Enfin il existe une troisième incompatibilité et fort curieuse : pour un avion disposant d’un moteur donné et portant un certain poids, la vitesse en vol horizontal, et l’altitude maxima, la hauteur du plafond, sont des qualités contradictoires. Voici un raisonnement qui nous fera comprendre cette chose, au premier abord étrangement paradoxale. A un avion dont le plafond est à 2 000 mètres coupons légèrement les extrémités des ailes : nous aurons diminué du coup sa force portante, c’est-à-dire sa surcharge maxima, c’est-à-dire la plus haute altitude à laquelle il peut parvenir.
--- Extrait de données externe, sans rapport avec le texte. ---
(* ===== verification/StoreAdmin.v ===== *)
(** * Accounts, settings, audit and housekeeping: [internal/store/users.go],
    [sessions.go], [tokens.go], [settings.go], [audit.go], [cleanup.go] *)
From S2P Require Import Prelude GoStrings GoTime GoSlices Core CoreSetters Db StoreCommon StoreRuns.
Open Scope Z_scope.

(** ** Users *)

Definition normalizeEmail (email : string) : string := ToLower (TrimSpace email).

Definition sameEmail (email : string) (r : UserRecord) : bool := String.eqb (user_Email (rec_User r)) email.

Definition UserRepo_Count : M (result Z) :=
  do? n := query (λ db, countWhere (λ _, true) (db_users db)) else err => mret (Fail (wrapError "count users" err)) in
  mret (Ok n).

Definition CountAdmins : M (result Z) :=
  do? n := query (λ db, countWhere (λ r, String.eqb (user_Role (rec_User r)) RoleAdmin) (db_users db))
    else err => mret (Fail (wrapError "count admins" err)) in
  mret (Ok n).

Definition insertUser (u : User) (passwordHash : string) (db : DB) : result (unit * DB) :=
  let row := mkUserRecord (set_user_LastLoginAt (nullTime (user_LastLoginAt u)) u) passwordHash in
  let? users := insertRow "users.id" (user_ID u) row [("users.email", sameEmail (user_Email u))] (db_users db)
    else err => Fail err in
  Ok (tt, set_db_users users db).

Definition UserRepo_Create (u : User) (passwordHash : string) : M (result User) :=
  id ← (if bool_decide (user_ID u = "") then NewID else mret (user_ID u));
  t ← (if IsZero (user_CreatedAt u) then now else mret (user_CreatedAt u));
  let u := set_user_Email (normalizeEmail (user_Email u)) (set_user_CreatedAt t (set_user_ID id u)) in
  do? _ := execWrite (insertUser u passwordHash)
    else err => mret (Fail (if isUniqueViolation err then conflict ("user " +:+ user_Email u)
                            else wrapError "create user" err)) in
  mret (Ok u).

Definition UserRepo_Get (id : string) : M (result UserRecord) :=
  do? r := query (λ db, db_users db !! id) else err => mret (Fail (wrapError "get user" err)) in
  mret (match r with Some u => Ok u | None => Fail (notFound ("user " +:+ id)) end).

Definition GetByEmail (email : string) : M (result UserRecord) :=
  do? r := query (λ db, head (selectWhere (sameEmail (normalizeEmail email)) (db_users db)))
    else err => mret (Fail (wrapError "get user by email" err)) in
  mret (match r with Some u => Ok u | None => Fail (notFound ("user " +:+ email)) end).

Definition UserRepo_List : M (result (list User)) :=
  do? out := query (λ db, SliceStable (byText user_Email) (rec_User <$> selectWhere (λ _, true) (db_users db)))
    else err => mret (Fail (wrapError "list users" err)) in
  mret (Ok out).

(** Email, name and role. *)
Definition applyUser (u : User) (old : UserRecord) : UserRecord :=
  let o := rec_User old in
  mkUserRecord (mkUser (user_ID o) (normalizeEmail (user_Email u)) (user_Name u) (user_Role u)
                  (user_CreatedAt o) (user_LastLoginAt o))
    (rec_PasswordHash old).

Definition UserRepo_Update (u : User) : M (result unit) :=
  do? n := execWrite (λ db,
             let? (n, users) := updateRow (user_ID u) (applyUser u)
                                  [("users.email", sameEmail (normalizeEmail (user_Email u)))] (db_users db)
               else err => Fail err in
             Ok (n, set_db_users users db))
    else err => mret (Fail (if isUniqueViolation err then conflict ("user " +:+ user_Email u)
                            else wrapError "update user" err)) in
  mret (affected n "user" (user_ID u)).

Definition UserRepo_SetPassword (id hash : string) : M (result unit) :=
  execAffected
    (execWrite (λ db, let '(n, users) := updateId id (λ r, mkUserRecord (rec_User r) hash) (db_users db) in
                      Ok (n, set_db_users users db)))
    (wrapError "set password") "user" id.

Definition TouchLogin (id : string) (at_ : Time) : M (result unit) :=
  do? _ := execWrite (λ db,
             Ok (tt, set_db_users
                       (updateId id (λ r, mkUserRecord (set_user_LastLoginAt (Some at_) (rec_User r)) (rec_PasswordHash r))
                          (db_users db)).2 db))
    else err => mret (Fail (wrapError "touch login" err)) in
  mret (Ok tt).

(** [ON DELETE CASCADE]: the sessions of the user go too. *)
Definition deleteUser (id : string) (db : DB) : result (Z * DB) :=
  let '(n, users) := deleteId id (db_users db) in
  Ok (n, set_db_users users
           (set_db_sessions (if n =? 0 then db_sessions db
                             else (deleteWhere (λ s, String.eqb (sess_UserID s) id) (db_sessions db)).2) db)).

Definition UserRepo_Delete (id : string) : M (result unit) :=
  execAffected (execWrite (deleteUser id)) (wrapError "delete user") "user" id.

(** ** Sessions *)

Definition SessionRepo_Create (s : Session) : M (result unit) :=
  do? _ := execWrite (λ db,
             let? t := insertRow "sessions.id" (sess_ID s) s [] (db_sessions db) else err => Fail err in
             if bool_decide (is_Some (db_users db !! sess_UserID s)) then Ok (tt, set_db_sessions t db)
             else Fail foreignKeyError)
    else err => mret (Fail (wrapError "create session" err)) in
  mret (Ok tt).

Definition SessionRepo_Get (id : string) : M (result Session) :=
  do? r := query (λ db, db_sessions db !! id) else err => mret (Fail (wrapError "get session" err)) in
  mret (match r with Some s => Ok s | None => Fail (notFound "session") end).

Definition SessionRepo_Touch (id : string) (seen expires : Time) : M (result unit) :=
  do? _ := execWrite (λ db,
             Ok (tt, set_db_sessions
                       (updateId id (λ s, mkSession (sess_ID s) (sess_UserID s) (sess_CreatedAt s) expires seen
                                            (sess_IP s) (sess_UserAgent s)) (db_sessions db)).2 db))
    else err => mret (Fail (wrapError "touch session" err)) in
  mret (Ok tt).

Definition SessionRepo_Delete (id : string) : M (result unit) :=
  do? _ := execWrite (λ db, Ok (tt, set_db_sessions (delete id (db_sessions db)) db))
    else err => mret (Fail (wrapError "delete session" err)) in
  mret (Ok tt).

Definition DeleteForUser (userID : string) : M (result unit) :=
  do? _ := execWrite (λ db,
             Ok (tt, set_db_sessions (deleteWhere (λ s, String.eqb (sess_UserID s) userID) (db_sessions db)).2 db))
    else err => mret (Fail (wrapError "delete user sessions" err)) in
  mret (Ok tt).

Definition DeleteExpired (t : Time) : M (result Z) :=
  do? n := execWrite (λ db,
             let '(n, s) := deleteWhere (λ s, sess_ExpiresAt s <? t) (db_sessions db) in Ok (n, set_db_sessions s db))
    else err => mret (Fail (wrapError "delete expired sessions" err)) in
  mret (Ok n).

(** ** Tokens: each with the hash of its secret *)

Definition sameHash (hash : string) (t : APIToken * string) : bool := String.eqb t.2 hash.

Definition TokenRepo_Create (tok : APIToken) (hash : string) : M (result APIToken) :=
  id ← (if bool_decide (tok_ID tok = "") then NewID else mret (tok_ID tok));
  t ← (if IsZero (tok_CreatedAt tok) then now else mret (tok_CreatedAt tok));
  let tok := set_tok_CreatedAt t (set_tok_ID id tok) in
  do? _ := execWrite (λ db,
             let? toks := insertRow "api_tokens.id" id (tok, hash) [("api_tokens.hash", sameHash hash)] (db_tokens db)
               else err => Fail err in
             Ok (tt, set_db_tokens toks db))
    else err => mret (Fail (wrapError "create token" err)) in
  mret (Ok tok).

Definition GetByHash (hash : string) : M (result APIToken) :=
  do? r := query (λ db, head (selectWhere (sameHash hash) (db_tokens db)))
    else err => mret (Fail (wrapError "get token" err)) in
  mret (match r with Some t => Ok t.1 | None => Fail (notFound "token") end).

Definition TokenRepo_List : M (result (list APIToken)) :=
  do? out := query (λ db, SliceStable (λ a b, tok_CreatedAt b <? tok_CreatedAt a)
                            (fst <$> selectWhere (λ _, true) (db_tokens db)))
    else err => mret (Fail (wrapError "list tokens" err)) in
  mret (Ok out).

Definition TokenRepo_Get (id : string) : M (result APIToken) :=
  do? r := query (λ db, db_tokens db !! id) else err => mret (Fail (wrapError "get token" err)) in
  mret (match r with Some t => Ok t.1 | None => Fail (notFound ("token " +:+ id)) end).

Definition TouchUsed (id : string) (at_ : Time) : M (result unit) :=
  do? _ := execWrite (λ db,
             Ok (tt, set_db_tokens (updateId id (λ t, (set_tok_LastUsedAt (Some at_) t.1, t.2)) (db_tokens db)).2 db))
    else err => mret (Fail (wrapError "touch token" err)) in
  mret (Ok tt).

Definition TokenRepo_Delete (id : string) : M (result unit) :=
  execAffected
    (execWrite (λ db, let '(n, toks) := deleteId id (db_tokens db) in Ok (n, set_db_tokens toks db)))
    (wrapError "delete token") "token" id.

(** ** Settings *)

Definition DefaultSettings : Settings := {|
  SiteName := "Backvault";
  BaseURL := "";
  DefaultTimezone := "UTC";
  MaxConcurrentRuns := 2;
  DefaultRetention := mkRetention 7 0 7 4 6 0 0;
  RunHistoryDays := 90;
  AuditHistoryDays := 365;
  OverdueCheckMinutes := 15;
  DefaultNotifyOn := [EventRunFailed; EventRunWarning; EventJobOverdue]
|}.

Definition normalizeSettings (s : Settings) : Settings := {|
  SiteName := if bool_decide (SiteName s = "") then "Backvault" else SiteName s;
  BaseURL := BaseURL s;
  DefaultTimezone := if bool_decide (DefaultTimezone s = "") then "UTC" else DefaultTimezone s;
  MaxConcurrentRuns := if MaxConcurrentRuns s <=? 0 then 2 else MaxConcurrentRuns s;
  DefaultRetention := DefaultRetention s;
  RunHistoryDays := if RunHistoryDays s <? 0 then 0 else RunHistoryDays s;
  AuditHistoryDays := if AuditHistoryDays s <? 0 then 0 else AuditHistoryDays s;
  OverdueCheckMinutes := if OverdueCheckMinutes s <=? 0 then 15 else OverdueCheckMinutes s;
  DefaultNotifyOn := DefaultNotifyOn s
|}.

(** On failure the caller still gets usable settings. *)
Definition SettingsRepo_Get : M (Settings * option error) :=
  do? raw := query db_settings else err => mret (DefaultSettings, Some (wrapError "get settings" err)) in
  mret (match raw with
        | None => (DefaultSettings, None)
        | Some s => (normalizeSettings s, None)
        end).

Definition SettingsRepo_Save (s : Settings) : M (Settings * option error) :=
  let s := normalizeSettings s in
  _ ← now;
  do? _ := execWrite (λ db, Ok (tt, set_db_settings (Some s) db))
    else err => mret (s, Some (wrapError "save settings" err)) in
  mret (s, None).

(** ** Audit *)

Definition AuditRepo_Record (e : AuditEntry) : M (result unit) :=
  id ← (if bool_decide (audit_ID e = "") then NewID else mret (audit_ID e));
  t ← (if IsZero (audit_Time e) then now else mret (audit_Time e));
  let e := set_audit_Time t (set_audit_ID id e) in
  do? _ := execWrite (λ db,
             let? rows := insertRow "audit_log.id" id e [] (db_audit db) else err => Fail err in
             Ok (tt, set_db_audit rows db))
    else err => mret (Fail (wrapError "record audit entry" err)) in
  mret (Ok tt).

Record AuditFilter := mkAuditFilter {
  auf_Actor : string; auf_Action : string; auf_ObjectType : string; auf_Since : Time; auf_Page : Page
}.

Definition AuditFilter_where (f : AuditFilter) : whereBuilder AuditEntry :=
  let w : whereBuilder AuditEntry := [] in
  let w := where_addIf (bool_decide (auf_Actor f ≠ ""))
             (λ e, String.eqb (audit_ActorID e) (auf_Actor f) || likeContains (auf_Actor f) (audit_ActorLabel e)) w in
  let w := where_addIf (bool_decide (auf_Action f ≠ "")) (λ e, String.eqb (audit_Action e) (auf_Action f)) w in
  let w := where_addIf (bool_decide (auf_ObjectType f ≠ "")) (λ e, String.eqb (audit_ObjectType e) (auf_ObjectType f)) w in
  where_addTime (λ t e, t <=? audit_Time e) (auf_Since f) w.

Definition AuditRepo_List (f : AuditFilter) : M (result (list AuditEntry * Z)) :=
  let w := AuditFilter_where f in
  do? total := query (λ db, countWhere (where_sql w) (db_audit db))
    else err => mret (Fail (wrapError "count audit entries" err)) in
  let p := normalized (auf_Page f) in
  do? out := query (λ db, limitOffset (page_Limit p) (page_Offset p)
                            (SliceStable (byTimeDesc audit_Time audit_ID) (selectWhere (where_sql w) (db_audit db))))
    else err => mret (Fail (wrapError "list audit entries" err)) in
  mret (Ok (out, total)).

Definition AuditRepo_DeleteOlderThan (cutoff : Time) : M (result Z) :=
  do? n := execWrite (λ db,
             let '(n, rows) := deleteWhere (λ e, audit_Time e <? cutoff) (db_audit db) in Ok (n, set_db_audit rows db))
    else err => mret (Fail (wrapError "delete old audit entries" err)) in
  mret (Ok n).

(** ** Housekeeping *)

Record CleanupResult := mkCleanupResult { clean_Runs : Z; clean_Audit : Z; clean_Sessions : Z }.

(** Each step runs only if the one before it did not fail; a history of zero
    days keeps everything. *)
Definition Cleanup (settings : Settings) (t : Time) : M (CleanupResult * option error) :=
  do? runs := (if RunHistoryDays settings >? 0
               then RunRepo_DeleteOlderThan (AddDays t (- RunHistoryDays settings)) else mret (Ok 0))
    else err => mret (mkCleanupResult 0 0 0, Some err) in
  do? audit := (if AuditHistoryDays settings >? 0
                then AuditRepo_DeleteOlderThan (AddDays t (- AuditHistoryDays settings)) else mret (Ok 0))
    else err => mret (mkCleanupResult runs 0 0, Some err) in
  do? sessions := DeleteExpired t else err => mret (mkCleanupResult runs audit 0, Some err) in
  mret (mkCleanupResult runs audit sessions, None).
Mais du même coup nous aurons augmenté sa vitesse puisque nous aurons diminué sa résistance à l’avancement.

Aussi par des diminutions progressives des surfaces portantes on arriverait à des avions très rapides, mais ne pouvant s’élever qu’à one faible hauteur. Tels étaient les appareils qui, en 1913, gagnèrent la célèbre coupe Gordon Banuet. Portant un seul pilote, du combustible pour une heure seulement, ils faisaient plus de 200 kilomètres à l’heure. Mais ils n’auraient pu s’élever bien haut, et si la course avait eu lieu sur un plateau situé à quelques centaines de mètres d’altitude, à Mexico par exemple, ces merveilleux appareils, ces dieux de la vitesse n’auraient pas même pu quitter le sol.

De tout cela, et sans qu’il soit besoin de poursuivre, comme on le pourrait, notre démonstration, il résulte très nettement qu’on construira très différemment un avion selon qu’on le destine à voler très haut, ou très vite, ou très loin, à porter une faible charge ou un poids considérable. Il y a longtemps d’ailleurs qu’avec son intuition de précurseur, Clément Ader avait deviné cette spécialisation des avions et qu’il écrivait : « Chaque type d’avion doit être constitué pour la fonction qu’il est appelé à remplir. »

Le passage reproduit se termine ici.